📜 ⬆️ ⬇️

How we did a project about the presidential elections in Russia in 2018


In the fall of 2017, the guys from GOLOS thought that the online broadcast of the elections should be brought to a new level:


And all this is not only to find out in which region 39% of voters live for Grudinin, but also to check whether there is such a place in a country where Putin did not win the election.

It quickly became clear that, alas, it was not worth waiting for financial investments in this project, and then everyone worked on almost pure enthusiasm.
Association of non-profit organizations "In Defense of Voters' Rights" Golos "" is a Russian public organization. Founded in 2000. The declared objective of the organization is the protection of the rights of voters. In mid-2013, the organization was active in 40 regions of Russia.

In its work, Golos informs citizens about the electoral legislation of Russia, conducts long-term and short-term observation of elections at all stages of elections.

I joined the project when the guys had a clear idea: where they would get the data from, the structure of the project and the design. The team needed a man to deal with the server part, I took this position.
')
The project was structurally divided into two principal parts.

First part : before the election


The first part : before the elections ( uik.golosinfo.org ), was supposed to start a week before the elections, and provide opportunities:

  1. find your polling station;
  2. see where it is on the map;
  3. recall exactly how people voted on this site.


At this stage, everything starts with a search in the base of addresses of voters for more than 17 million records, which can be parsed from the CEC website. In this database, each component of the address like house number, street, city or district is a separate field and there are 16 types of such components. The set of non-empty components for different addresses is very different. A simple search for even one address in this database took more than a minute, which in itself is too long, and if we talk about a loaded project, it is not allowed. Then Sphinx came to the rescue and the search time was reduced to hundredths of a second.
Sphinx (born SQL Phrase Index) is a full-text search system developed by Andrey Aksyonov and distributed under the GNU GPL license. A distinctive feature is the high speed of indexing and searching, as well as integration with existing DBMS (MySQL, PostgreSQL) and API for common web programming languages ​​(PHP, Python, Java are officially supported; there are community-implemented APIs for Perl, Ruby, .NET and C ++ ).
If you are not familiar with Sphinx yet, then I highly recommend it, working with it is like magic, it is easy to configure and just works. By the way, there are rumors that Habr's search also uses this search engine.

Searching the address database allows you to determine which electoral commission a voter belongs to in 2018, but not in 2012 (the time of the last election). At first glance, it seems that nothing could change much, and people both went to vote in the nearest school and will go. But in fact, there were changes and there were a lot of them: in 2013, the numbers of polling stations changed in more than half of the PECs (precinct election commissions). In order to show how the polling station voted in the last presidential election, it is necessary to establish a correspondence between the number of the polling station in 2018 and the number in 2012.

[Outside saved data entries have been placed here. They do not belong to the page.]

(** * Components/config.py: the typed configuration tree of enigma2

    A shallow embedding of [lib/python/Components/config.py] and the
    properties its specification states about it.  Python objects become
    records, mutation becomes explicit state passing, exceptions and the
    calls of [changed()] are threaded through a small result/writer monad. *)

From Stdlib Require Import ZArith List String Ascii Bool Lia.
From Stdlib Require Import Decimal DecimalString DecimalPos DecimalZ.
Import ListNotations.

Local Open Scope string_scope.
Local Open Scope list_scope.
Local Open Scope Z_scope.

(** ** Python primitives used by the module *)

Module Py.

(** Exceptions the modelled code can raise. *)
Inductive exn :=
| IndexError
| ValueError
| TypeError
| KeyError
| AttributeError
| UnboundLocalError
| AssertionError.

(** Calls of the notifier lists: [changed()], [changedFinal()] and the
    end notifiers of a sequence.  The callbacks themselves are external. *)
Inductive event :=
| Changed
| ChangedFinal
| EndReached.

(** Outcome of a method call: a value together with the notifier calls it
    made, an exception, or exhaustion of the recursion budget of a model
    that needs one. *)
Inductive result (A : Type) :=
| Ret (a : A) (evs : list event)
| Exc (e : exn)
| Fuel.

Arguments Ret {A} a evs.
Arguments Exc {A} e.
Arguments Fuel {A}.

Definition ret {A} (a : A) : result A := Ret a [].

Definition bind {A B} (m : result A) (f : A -> result B) : result B :=
  match m with
  | Ret a evs =>
      match f a with
      | Ret b evs' => Ret b (evs ++ evs')
      | Exc e => Exc e
      | Fuel => Fuel
      end
  | Exc e => Exc e
  | Fuel => Fuel
  end.
(** X26: whenever [run] returns, the manifest has been written at the
    unresolved path of its manager: it is the manifest that was read with
    its version replaced by the target version, or, when version sync is
    skipped for all, the very manifest that was read, serialized
    again. *)
Theorem run_always_writes_the_manifest (configs : Configs) (s s' : t)
    (p : str) :
  run configs s = (Ok tt, s') ->
  PackageJSONManager.basePath (packageJSON s) = Ok p ->
  exists (old : manifest) (target : str),
    (exists s1, on_packageJSON PackageJSONManager.read s = (Ok old, s1))
    /\ match semver configs with
       | Some v => target = v
       | None =>
           incrementSemVer (version old) (type_or_minor configs) = Ok target
       end
    /\ In (p, JSON_stringify_manifest
                (if includes (skipSemverFor configs) "all" then old
                 else {| version := target; members := members old |}))
         (written (world s')).
Proof.
  intros Hrun Hpath. revert Hrun. unfold run. unfold bind at 1.
  destruct (dryRun configs s) as [[[] | e] s1] eqn:Hdry; [| discriminate].
  destruct (dryRun_manifest configs s s1 Hdry)
    as (old & target & s0 & Hget & Hold & Htarget & Hc).
  set (parsed := if includes (skipSemverFor configs) "all" then old
                 else {| version := target; members := members old |}) in *.
  assert (Hp1 : PackageJSONManager.basePath (packageJSON s1) = Ok p).
  { pose proof (dryRun_keeps_paths configs s) as H. rewrite Hdry in H.
    unfold paths in H. cbn [snd] in H. congruence. }
  assert (Hread : exists s1',
             on_packageJSON PackageJSONManager.read s = (Ok old, s1')).
  { revert Hget Hold. unfold on_packageJSON, zoom.
    unfold PackageJSONManager.getVersion, bind.
    destruct (PackageJSONManager.read (packageJSON s, world s))
      as [[old' | e] [m1 w1]] eqn:Hr; [| discriminate].
    destruct (PackageJSON_read_ok _ _ _ _ _ Hr) as (Hc1 & _).
    intros [= _ <-]. cbn [packageJSON]. rewrite Hc1. intros [= ->]. eauto. }
  unfold bind at 1.
  pose proof (on_pbx_keeps_packageJSON write s1) as J2.
  destruct (on_pbx write s1) as [[[] | e] s2]; cbn [snd] in J2;
    [| discriminate].
  unfold bind at 1.
  pose proof (on_buildGradle_keeps_packageJSON write s2) as J3.
  destruct (on_buildGradle write s2) as [[[] | e] s3]; cbn [snd] in J3;
    [| discriminate].
  unfold bind at 1.
  destruct (on_packageJSON PackageJSONManager.write s3) as [r4 s4] eqn:Hw.
  assert (Hs4 : r4 = Ok tt
                /\ In (p, JSON_stringify_manifest parsed)
                     (written (world s4))).
  { revert Hw. unfold on_packageJSON, zoom.
    unfold PackageJSONManager.write, bind, gets,
      PackageJSONManager.call_basePath, modify.
    cbn [fst snd]. rewrite J3, J2, Hc, Hp1. intros [= <- <-].
    cbn [world written write_disk].
    split; [reflexivity |]. apply in_or_app. right. now left. }
  destruct Hs4 as (-> & Hin4).
  intros Htail.
  exists old, target. split; [exact Hread |]. split; [exact Htarget |].
  fold parsed.
  destruct (versionFile configs) as [[| ch name] |].
  - now injection Htail as <-.
  - apply saveVersionFile_appends in Htail as (_ & entry & Hw').
    rewrite Hw'. apply in_or_app. now left.
  - now injection Htail as <-.
Qed.

End ManifestWritten.

Lemma run_always_writes_the_manifest_witness :
  let configs :=
    {| type := Some "patch"; semver := None;
       skipSemverFor := ["all"]; skipCodeFor := ["android"; "ios"];
       versionFile := None; root := "/app";
       pbxprojPath := Ok Demo.pbxproj_path;
       buildGradlePath := Ok Demo.gradle_path |} in
  let s := @ProjectFilesManager.new Demo.runtime configs Demo.world in
  let s' := snd (@ProjectFilesManager.run Demo.runtime configs s) in
  exists (old : manifest) (target : str),
    (exists s1,
        ProjectFilesManager.on_packageJSON
          (@PackageJSONManager.read Demo.runtime) s = (Ok old, s1))
    /\ incrementSemVer (version old) (Some "patch") = Ok target
    /\ In ("/app/package.json", Demo.stringify_manifest old)
         (written (ProjectFilesManager.world s')).
Proof.
  intros configs s s'.
  apply (@run_always_writes_the_manifest Demo.runtime configs s s'
           "/app/package.json").
  - apply injective_projections; [vm_compute; reflexivity | reflexivity].
  - reflexivity.
Defined.
(** ** Where [run] writes, and in which order *)

Section Writes.
Context {rt : Runtime}.
Import ProjectFilesManager.

Lemma within_read_only {A} (places : t -> list str) (f : M t A) :
  read_only world f -> writes_within places f.
Proof.
  intros Hf s. destruct (Hf s) as [_ Hw]. exists [].
  rewrite Hw, app_nil_r. split; [reflexivity | apply sublist_nil_l].
Qed.

Lemma within_bind {A B} (first rest : t -> list str) (f : M t A)
    (g : A -> M t B) :
  writes_within first f ->
  (forall s, rest (snd (f s)) = rest s) ->
  (forall a, writes_within rest (g a)) ->
  writes_within (fun s => first s ++ rest s) (bind f g).
Proof.
  intros Hf Hrest Hg s. unfold bind. destruct (Hf s) as (added & Hw & Hin).
  specialize (Hrest s).
  destruct (f s) as [[a | e] s1]; cbn [snd] in *.
  - destruct (Hg a s1) as (added' & Hw' & Hin').
    exists (added ++ added'). rewrite Hw', Hw, <- app_assoc.
    split; [reflexivity |]. rewrite map_app, <- Hrest.
    now apply sublist_app.
  - exists added. split; [exact Hw |]. now apply sublist_inserts_r.
Qed.

Lemma write_within (m : BaseFileManager) (w : World) :
  exists added,
    written (snd (snd (write (m, w)))) = written w ++ added
    /\ sublist (map fst added) (written_path (basePath m)).
Proof.
  unfold write, bind, gets, call_basePath, writeFile, modify, ret.
  cbn [fst snd].
  destruct (content m) as [[| ch text] |];
    try solve [exists []; rewrite app_nil_r; cbn;
               split; [reflexivity | apply sublist_nil_l]].
  destruct (basePath m) as [p | e]; cbn [fst snd written_path].
  - exists ((p, ch :: text) :: []). cbn. auto.
  - exists []. rewrite app_nil_r. cbn. auto.
Qed.

Lemma within_pbx_write :
  writes_within (fun s => written_path (basePath (pbx s))) (on_pbx write).
Proof.
  intros s. unfold on_pbx, zoom.
  pose proof (write_within (pbx s) (world s)) as H.
  now destruct (write (pbx s, world s)) as [r [m w]].
Qed.

Lemma within_buildGradle_write :
  writes_within (fun s => written_path (basePath (buildGradle s)))
    (on_buildGradle write).
Proof.
  intros s. unfold on_buildGradle, zoom.
  pose proof (write_within (buildGradle s) (world s)) as H.
  now destruct (write (buildGradle s, world s)) as [r [m w]].
Qed.

Lemma within_packageJSON_write :
  writes_within
    (fun s => written_path (PackageJSONManager.basePath (packageJSON s)))
    (on_packageJSON PackageJSONManager.write).
Proof.
  intros s. unfold on_packageJSON, zoom.
  unfold PackageJSONManager.write, bind, gets,
    PackageJSONManager.call_basePath, modify, ret.
  cbn [fst snd].
  destruct (PackageJSONManager.content (packageJSON s)) as [parsed |];
    [| exists []; rewrite app_nil_r; cbn;
       split; [reflexivity | apply sublist_nil_l]].
  destruct (PackageJSONManager.basePath (packageJSON s)) as [p | e];
    cbn [fst snd world written_path].
  - eexists (_ :: []). cbn. auto.
  - exists []. rewrite app_nil_r. cbn. auto.
Qed.

Lemma within_saveVersionFile (configs : Configs) (name : str) :
  writes_within (fun _ => [path_join [root configs; name]])
    (saveVersionFile configs name).
Proof.
  unfold saveVersionFile.
  do 4 (apply (within_bind (fun _ => []));
        [apply within_read_only;
         auto using ro_on_buildGradle, ro_on_pbx, ro_getVersionName,
           ro_getVersionCode, ro_getCurrentMarketingVersion,
           ro_getCurrentProjectVersion
        | reflexivity
        | intros ?]).
  apply (within_bind (fun _ => [path_join [root configs; name]])
           (fun _ => [])).
  - intros s. destruct (write_error _) as [e |]; cbn.
    + exists []. rewrite app_nil_r. split; [reflexivity | apply sublist_nil_l].
    + eexists (_ :: []). cbn. auto.
  - reflexivity.
  - intros _. apply within_read_only, ro_console_log.
Qed.

Lemma targets_length (configs : Configs) (s : t) :
  (length (targets configs s)
   <= if truthy (versionFile configs) then 4 else 3)%nat.
Proof.
  unfold targets, version_file_path. rewrite !length_app.
  destruct (basePath (pbx s)), (basePath (buildGradle s)),
    (PackageJSONManager.basePath (packageJSON s)),
    (versionFile configs) as [[| ch name] |]; cbn; lia.
Qed.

There is a great difficulty in this comparison.

Unfortunately, it was not possible to find an address base for 2012 anywhere (otherwise it was possible to implement a direct correspondence of the address to a section). Therefore, we had to match the addresses of PECs 12 and 18th. Addresses were in a different format, so a script was written, highlighting the name of the settlement and the street (avenue, lane, etc.). Thus, about 60 thousand PECs were managed. On the same day, we started and faced dissatisfaction with users who reported that they could not find their PEC. Quickly on the same day, thanks to the help of caring people, we spent the remaining PECs matching the coordinates using the Python geopy library, and as a result, almost every address was able to give a turnout and the number of votes for candidates in the last election.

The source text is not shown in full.